Balance ton Agency : « Lyon n’est pas épargné »
Créé il y a une semaine, ce compte Instagram révèle les témoignages de harcèlements sexuels, moraux et comportements sexistes en agences. Julie* est une professionnelle du secteur depuis une dizaine d’années à Paris, c’est elle qui a lancé Balance ton Agency. Entretien.
Quelle est la genèse de Balance ton Agency ?
J’ai lancé ce compte il y a tout juste une semaine et il affiche à ce jour 14 000 abonnés. Au départ, je voulais témoigner de mon expérience personnelle où j’ai souvent été témoin, plus que victime, de comportements sexistes, de harcèlements moraux ou sexuels. J’en ai eu assez du silence sur ces sujets car les témoins ou victimes ne parlent pas par peur d’être grillés dans ce tout petit milieu où tout le monde se connaît.
Le #metoo de la pub, l’an dernier, n’a pas suffi ?
Lancée par Les Lionnes [association de protection des femmes dans le milieu de la publicité], ce mouvement a permis de pointer du doigt plusieurs agences. C’était très important mais au final, c’est passé et il y a eu peu d’effet sur les comportements quand on voit les centaines de témoignages que je reçois aujourd’hui.
Les initiatives des Lionnes étaient-elles insuffisantes ?
Pas du tout. Tout le travail de l’association est primordial pour aider et accompagner les victimes. L’association met en avant souvent des verbatims entendus en agence mais sans citer les agences en question pour éviter les procès en diffamation et autre. Moi, avec ce compte Instagram, j’ai un pouvoir supplémentaire : l’anonymat. Cela permet de lutter à armes égales face à l’omerta dans le milieu de la publicité et de la communication.
Combien de témoignages avez-vous reçu à ce jour ?
Pour le moment, j’approche des 400 en une seule semaine. Majoritairement de Paris, mais pas uniquement. Hors de Paris, dans des villes plus petites, je crains que les gens aient plus peur de parler par crainte d’être reconnus et ensuite blacklistés.

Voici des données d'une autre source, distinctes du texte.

(** * apigateway: request extraction, error conversion and token checks

    A shallow embedding of the adapters under
    [src/apigateway/core/adapters/], of [auth.py] and of [auth_utils.py],
    with the properties their specification states about them.

    Python values are an inductive type, a [dict] is an association list
    in insertion order, an exception is a constructor of [exn] and a
    computation that may raise has type [result]. *)

From Stdlib Require Import String Ascii ZArith List Bool Lia.
Import ListNotations.

Open Scope string_scope.
Open Scope list_scope.

Set Implicit Arguments.
Set Warnings "-register-all".

(* ===================================================================== *)
(** ** Python values *)
(* ===================================================================== *)

(** What [json.loads] and [request.get_json()] hand back: [None], [bool],
    [int], [str], [list] and [dict] with [str] keys.  An object keeps its
    members in text order; a repeated name takes its last value, as the
    parser does.  A number with a fraction or an exponent would be a
    Python [float]; floats are left out. *)
Inductive json : Type :=
| JNull
| JBool (b : bool)
| JInt (n : Z)
| JStr (s : string)
| JArr (items : list json)
| JObj (members : list (string * json)).

(** [bytes] and [str] are both sequences of 8-bit characters here. *)
Definition bytes := string.

(** [bool(x)]: the truth value Python gives to [x] in an [if]. *)
Definition truthy (x : json) : bool :=
  match x with
  | JNull => false
  | JBool b => b
  | JInt n => negb (n =? 0)%Z
  | JStr s => negb (s =? "")
  | JArr items => match items with [] => false | _ => true end
  | JObj members => match members with [] => false | _ => true end
  end.
(** Entries without magic stand for themselves. *)
Lemma expandRoot_plain (rootDirs : list string) :
  Forall (λ dirPath, hasMagic dirPath = false) rootDirs →
  rootDirs ≫= expandRoot = rootDirs.
Proof.
  induction 1 as [|dirPath rootDirs Hplain _ IH]; [done|].
  rewrite bind_cons, IH. unfold expandRoot. by rewrite Hplain.
Qed.

Lemma pluginOpts_eta (pluginOpts : PluginOpts) :
  {| root := root pluginOpts; alias := alias pluginOpts;
     extensions := extensions pluginOpts |} = pluginOpts.
Proof. by destruct pluginOpts. Qed.

(** The hook by cases on the first entry of the plugin. *)
Lemma manipulateOptions_cases (this : nat) (plugins : list pluginEntry) :
  (manipulateOptions this plugins = None ∧
   ∀ entry, entry ∈ plugins → entry.1 ≠ this)
  ∨ ∃ i found,
      plugins !! i = Some (this, found) ∧
      (∀ j entry, plugins !! j = Some entry → j < i → entry.1 ≠ this) ∧
      manipulateOptions this plugins
      = match found with
        | Some findPluginOptions =>
            match root findPluginOptions with
            | Some rootDirs =>
                Some (<[i := (this,
                              Some {| root := Some (rootDirs ≫= expandRoot);
                                      alias := alias findPluginOptions;
                                      extensions := extensions findPluginOptions |})]>
                        plugins)
            | None => Some plugins
            end
        | None => None
        end.
Proof.
  unfold manipulateOptions.
  destruct (list_find _ plugins) as [[i [this' found]]|] eqn:E.
  - right. apply list_find_Some in E as (Hi & Hthis & Hfirst).
    cbn [fst] in Hthis. subst this'. exists i, found.
    split_and!; [done|exact Hfirst|].
    destruct found as [findPluginOptions|]; [|done].
    destruct (root findPluginOptions); [|done].
    by rewrite resolveRootDirs_expand.
  - left. split; [done|]. intros entry Hin.
    apply list_find_None in E. eapply Forall_forall in E; [exact E|done].
Qed.

(** The first entry of a plugin is at one index. *)
Lemma first_entry_unique (this i i' : nat) (plugins : list pluginEntry)
  (found found' : option PluginOpts) :
  plugins !! i = Some (this, found) →
  (∀ j entry, plugins !! j = Some entry → j < i → entry.1 ≠ this) →
  plugins !! i' = Some (this, found') →
  (∀ j entry, plugins !! j = Some entry → j < i' → entry.1 ≠ this) →
  i' = i ∧ found' = found.
Proof.
  intros Hi Hfirst Hi' Hfirst'.
  destruct (Nat.lt_trichotomy i' i) as [Hlt|[->|Hlt]].
  - by destruct (Hfirst _ _ Hi' Hlt).
  - rewrite Hi in Hi'. by injection Hi' as <-.
  - by destruct (Hfirst' _ _ Hi Hlt).
Qed.

End OptionsHook.

(** X17. The hook on a plugin list whose first entry for the plugin, at
    index [i], has options with root directories: that entry gets the root
    directories with every glob pattern replaced, in place, by the
    directories it matches, in the order [glob.sync] gives them, and every
    other entry kept; [alias] and [extensions] stay as they are and so does
    every other entry of the list. *)
Theorem options_hook_expands_root_patterns `{Glob} (this i : nat)
  (plugins : list pluginEntry) (pluginOpts : PluginOpts)
  (rootDirs : list string) :
  plugins !! i = Some (this, Some pluginOpts) →
  (∀ j entry, plugins !! j = Some entry → j < i → entry.1 ≠ this) →
  root pluginOpts = Some rootDirs →
  manipulateOptions this plugins
  = Some (<[i := (this,
                  Some {| root := Some (rootDirs ≫= expandRoot);
                          alias := alias pluginOpts;
                          extensions := extensions pluginOpts |})]> plugins).
Proof.
  intros Hi Hfirst Hroot.
  destruct (manipulateOptions_cases this plugins)
    as [[_ Hnone]|(i' & found & Hi' & Hfirst' & ->)].
  { exfalso. apply (Hnone (this, Some pluginOpts)); [|done].
    by eapply list_elem_of_lookup_2. }
  destruct (first_entry_unique this i i' plugins _ _ Hi Hfirst Hi' Hfirst')
    as [-> ->].
  by rewrite Hroot.
Qed.
Lemma request_frame_trans (w1 w2 w3 : World) :
  request_frame w1 w2 -> request_frame w2 w3 -> request_frame w1 w3.
Proof.
  intros [Ht1 Hl1 [r1 Hr1] [j1 Hj1] Hc1] [Ht2 Hl2 [r2 Hr2] [j2 Hj2] Hc2].
  split; try congruence.
  - exists (r1 ++ r2)%list. rewrite Hr2, Hr1, app_assoc. reflexivity.
  - exists (j1 ++ j2)%list. rewrite Hj2, Hj1, app_assoc. reflexivity.
  - intros k Hk. rewrite Hc2, Hc1 by exact Hk. reflexivity.
Qed.

Lemma insert_notification_request_frame (user_id : string)
    (channel : NotificationChannel) (template_id : string) (data : JsObject)
    (status : NotificationStatus) (key : string) (w : World) :
  request_frame w
    (fst (Db.insert_notification user_id channel template_id data status key w)).
Proof.
  unfold Db.insert_notification. destruct (existsb _ _); [apply request_frame_refl|].
  split; try reflexivity; cbn [fst fresh_uuid set_notifications notifications queue].
  - eexists. reflexivity.
  - exists []. rewrite app_nil_r. reflexivity.
Qed.

Lemma queue_add_request_frame (name : string) (id : Uuid) (attempts : option Z)
    (delay : Z) (w : World) :
  request_frame w (fst (Queue.add name id attempts delay w)).
Proof.
  unfold Queue.add. destruct (queue_up w); [|apply request_frame_refl].
  split; try reflexivity; cbn [fst set_queue notifications queue].
  - exists []. rewrite app_nil_r. reflexivity.
  - eexists. reflexivity.
Qed.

Avez-vous eu des témoignages sur des agences lyonnaises ?
Absolument. Lyon étant le deuxième pôle de communication en France, la ville n’est pas épargnée. Je commence à collecter plusieurs témoignages sur plusieurs agences de la région lyonnaise, mais j’attends de cumuler suffisamment de témoignages pour les sortir. Et puis, j’ai tellement d’autres témoignages sur les affaires Braaxe et Les Gros Mots que je ne dois pas tout mélanger.
Avez-vous peur ?
Oui et non. Non car je vois qu’il y a une forte communauté derrière moi qui ne demandait qu’à parler. Et elle me soutient en réalisant par exemple un outil de publication ou une charte graphique. En revanche, j’ai acheté un téléphone de dealer et j’appelle en masqué histoire de ne pas donner d’informations sur moi.
Existe-t-il des agences bienveillantes ?
Évidemment et heureusement. D’ailleurs, je reçois de nombreux témoignages de personnes en agences dans ce sens. Je vais en parler bientôt sur Balance ton Agency, mais j’attends que les tempêtes Braaxe et Les Gros Mots soient passées pour pas que cela passe inaperçu.
Votre initiative a-t-elle eu des répercussions hors des agences concernées ?
Oui ! D’abord, j’ai de nombreux messages de la part de professeurs dans des écoles spécialisées qui me demandent de venir participer à des conférences sur ce thème. Ce que je ne peux faire actuellement pour préserver mon anonymat. En revanche, on m’a rapporté qu’il y a eu plusieurs prises de paroles de patrons en agence pour rappeler qu’il y avait des solutions en interne pour faire face à d’éventuels problèmes de harcèlements et autres comportements sexistes qui ne seront pas tolérés.